DATA FOR THIS TASK START
(* ===== verification/RdfPrint.v ===== *)
(** RDF values written back: every normal value has a canonical property element, it
    is read back, and every element is related to that of its value by the rules. *)
From stdpp Require Import base tactics option list numbers strings sorting sets.
From Stdlib Require Import ZArith Lia.
From S2P Require Import Prelude Requested RdfModel RdfOrder RdfReading RdfTheorems.

Open Scope Z_scope.
Local Open Scope prog_scope.

(** ** The canonical element of a value *)

Definition LI : Name := (RDF, "li"%string).
Definition resource_attribute (u : string) : Attribute := mkAttribute (Some RDF) "resource" u.
Fixpoint parts (v : Value) : list Attribute * list Node :=
  let entries := map (fun kv : Name * Value => element kv.1 (parts kv.2).1 (parts kv.2).2) in
  match v with
  | Literal s => ([], [Text s])
  | Uri u => ([resource_attribute u], [])
  | Struct p => ([parse_type], entries p)
  | Array form items => ([], [element (RDF, form) [] (map (fun v => element LI (parts v).1 (parts v).2) items)])
  | Qualified w q => ([parse_type], element VALUE (parts w).1 (parts w).2 :: entries q)
  end.
Definition print (k : Name) (v : Value) : Node := element k (parts v).1 (parts v).2.
Definition print_entry (kv : Name * Value) : Node := print kv.1 kv.2.

Lemma elems_map {A} (f : A -> Node) l : (forall x, is_element (f x) = true) -> elems (map f l) = map f l.
Proof. intros H. induction l as [|x l IH]; [done|]. simpl. rewrite elems_cons, H. by f_equal. Qed.
Lemma blank_map {A} (f : A -> Node) l : (forall x, is_element (f x) = true) -> blank (map f l) = true.
Proof.
  intros H. unfold blank. assert (texts (map f l) = []) as ->; [|done].
  induction l as [|x l IH]; [done|]. unfold texts in *. simpl. specialize (H x). by destruct (f x).
Qed.
Lemma print_entries q : Forall (fun kv => forall k, property (print k kv.2) = Ok kv.2) q ->
  Forall2 (is_entry property) (map print_entry q) q.
Proof.
  induction 1 as [|[k v] q Hv _ IH]; simpl; constructor; [|done]. apply element_entry. split; [done|apply Hv].
Qed.
Lemma print_members items : Forall (fun v => forall k, property (print k v) = Ok v) items ->
  Forall2 (is_member property) (map (print LI) items) items.
Proof. induction 1 as [|v items Hv _ IH]; simpl; constructor; [|done]. split; [done|apply Hv]. Qed.
Lemma normal_array_read form items :
  form ∈ ["Bag"%string; "Seq"%string; "Alt"%string] -> canonical form items -> array_read form items (Array form items).
Proof.
  unfold canonical, array_read. intros Hf [Hbag Halt].
  destruct (decide (form = "Bag"%string)) as [->|Hb]; [left; by rewrite sort_of_sorted by auto|].
  destruct (decide (form = "Alt"%string)) as [->|Ha]; [|by right; right]. right. left. split_and!; try done.
  destruct (Halt eq_refl) as (b & Hl & Hs). exists b. split; [done|]. destruct b; [by rewrite sort_of_sorted by auto|done].
Qed.
Lemma form_is_array form : form ∈ ["Bag"%string; "Seq"%string; "Alt"%string] -> is_array (element (RDF, form) [] []) = true.
Proof. intros H. unfold is_array, element. cbn [tag fst snd]. apply andb_true_iff. split; [done|by apply existsb_in]. Qed.
Lemma Forall_apply {A} (P Q : A -> Prop) l : Forall (fun x => P x -> Q x) l -> Forall P l -> Forall Q l.
Proof. induction 1; [done|]. intros [? ?]%Forall_cons. constructor; auto. Qed.
Lemma print_property v : normal v -> forall k, property (print k v) = Ok v.
Proof.
  intros Hv. induction v as [s|s|p IH|form items IH|w q IH1 IH2] using value_induction; intros k; inversion Hv; subst.
  - by apply property_text.
  - by apply property_resource.
  - apply structure_Ok. cbn [parts fst snd]. rewrite blank_map, elems_map by done. split; [done|]. exists p, p. split_and!.
    + apply print_entries. by eapply Forall_apply; [exact IH|].
    + by apply map_of_self.
    + by left.
  - apply array_content_Ok; [by apply form_is_array|]. rewrite blank_map, elems_map by done. split; [done|].
    exists items. split; [|by apply normal_array_read]. apply print_members.
    by eapply Forall_apply; [exact IH|].
  - apply structure_value_Ok. rewrite blank_map, elems_map by done. split; [done|]. exists w, q. split_and!.
    + by apply IH1.
    + apply print_entries. by eapply Forall_apply; [exact IH2|].
    + apply NoDup_cons. split; [by apply get_not_in|by apply increasing_keys].
    + exists q. destruct w; try done; (split; [by apply map_of_self|by destruct q]).
Qed.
DATA FOR THIS TASK END
* ACTIVITY:
Copy out the entire material verbatim.

* OUTPUT:
(* ===== verification/RdfPrint.v ===== *)
(** RDF values written back: every normal value has a canonical property element, it
    is read back, and every element is related to that of its value by the rules. *)
From stdpp Require Import base tactics option list numbers strings sorting sets.
From Stdlib Require Import ZArith Lia.
From S2P Require Import Prelude Requested RdfModel RdfOrder RdfReading RdfTheorems.

Open Scope Z_scope.
Local Open Scope prog_scope.

(** ** The canonical element of a value *)

Definition LI : Name := (RDF, "li"%string).
Definition resource_attribute (u : string) : Attribute := mkAttribute (Some RDF) "resource" u.
Fixpoint parts (v : Value) : list Attribute * list Node :=
  let entries := map (fun kv : Name * Value => element kv.1 (parts kv.2).1 (parts kv.2).2) in
  match v with
  | Literal s => ([], [Text s])
  | Uri u => ([resource_attribute u], [])
  | Struct p => ([parse_type], entries p)
  | Array form items => ([], [element (RDF, form) [] (map (fun v => element LI (parts v).1 (parts v).2) items)])
  | Qualified w q => ([parse_type], element VALUE (parts w).1 (parts w).2 :: entries q)
  end.
Definition print (k : Name) (v : Value) : Node := element k (parts v).1 (parts v).2.
Definition print_entry (kv : Name * Value) : Node := print kv.1 kv.2.

Lemma elems_map {A} (f : A -> Node) l : (forall x, is_element (f x) = true) -> elems (map f l) = map f l.
Proof. intros H. induction l as [|x l IH]; [done|]. simpl. rewrite elems_cons, H. by f_equal. Qed.
Lemma blank_map {A} (f : A -> Node) l : (forall x, is_element (f x) = true) -> blank (map f l) = true.
Proof.
  intros H. unfold blank. assert (texts (map f l) = []) as ->; [|done].
  induction l as [|x l IH]; [done|]. unfold texts in *. simpl. specialize (H x). by destruct (f x).
Qed.
Lemma print_entries q : Forall (fun kv => forall k, property (print k kv.2) = Ok kv.2) q ->
  Forall2 (is_entry property) (map print_entry q) q.
Proof.
  induction 1 as [|[k v] q Hv _ IH]; simpl; constructor; [|done]. apply element_entry. split; [done|apply Hv].
Qed.
Lemma print_members items : Forall (fun v => forall k, property (print k v) = Ok v) items ->
  Forall2 (is_member property) (map (print LI) items) items.
Proof. induction 1 as [|v items Hv _ IH]; simpl; constructor; [|done]. split; [done|apply Hv]. Qed.
Lemma normal_array_read form items :
  form ∈ ["Bag"%string; "Seq"%string; "Alt"%string] -> canonical form items -> array_read form items (Array form items).
Proof.
  unfold canonical, array_read. intros Hf [Hbag Halt].
  destruct (decide (form = "Bag"%string)) as [->|Hb]; [left; by rewrite sort_of_sorted by auto|].
  destruct (decide (form = "Alt"%string)) as [->|Ha]; [|by right; right]. right. left. split_and!; try done.
  destruct (Halt eq_refl) as (b & Hl & Hs). exists b. split; [done|]. destruct b; [by rewrite sort_of_sorted by auto|done].
Qed.
Lemma form_is_array form : form ∈ ["Bag"%string; "Seq"%string; "Alt"%string] -> is_array (element (RDF, form) [] []) = true.
Proof. intros H. unfold is_array, element. cbn [tag fst snd]. apply andb_true_iff. split; [done|by apply existsb_in]. Qed.
Lemma Forall_apply {A} (P Q : A -> Prop) l : Forall (fun x => P x -> Q x) l -> Forall P l -> Forall Q l.
Proof. induction 1; [done|]. intros [? ?]%Forall_cons. constructor; auto. Qed.
Lemma print_property v : normal v -> forall k, property (print k v) = Ok v.
Proof.
  intros Hv. induction v as [s|s|p IH|form items IH|w q IH1 IH2] using value_induction; intros k; inversion Hv; subst.
  - by apply property_text.
  - by apply property_resource.
  - apply structure_Ok. cbn [parts fst snd]. rewrite blank_map, elems_map by done. split; [done|]. exists p, p. split_and!.
    + apply print_entries. by eapply Forall_apply; [exact IH|].
    + by apply map_of_self.
    + by left.
  - apply array_content_Ok; [by apply form_is_array|]. rewrite blank_map, elems_map by done. split; [done|].
    exists items. split; [|by apply normal_array_read]. apply print_members.
    by eapply Forall_apply; [exact IH|].
  - apply structure_value_Ok. rewrite blank_map, elems_map by done. split; [done|]. exists w, q. split_and!.
    + by apply IH1.
    + apply print_entries. by eapply Forall_apply; [exact IH2|].
    + apply NoDup_cons. split; [by apply get_not_in|by apply increasing_keys].
    + exists q. destruct w; try done; (split; [by apply map_of_self|by destruct q]).
Qed.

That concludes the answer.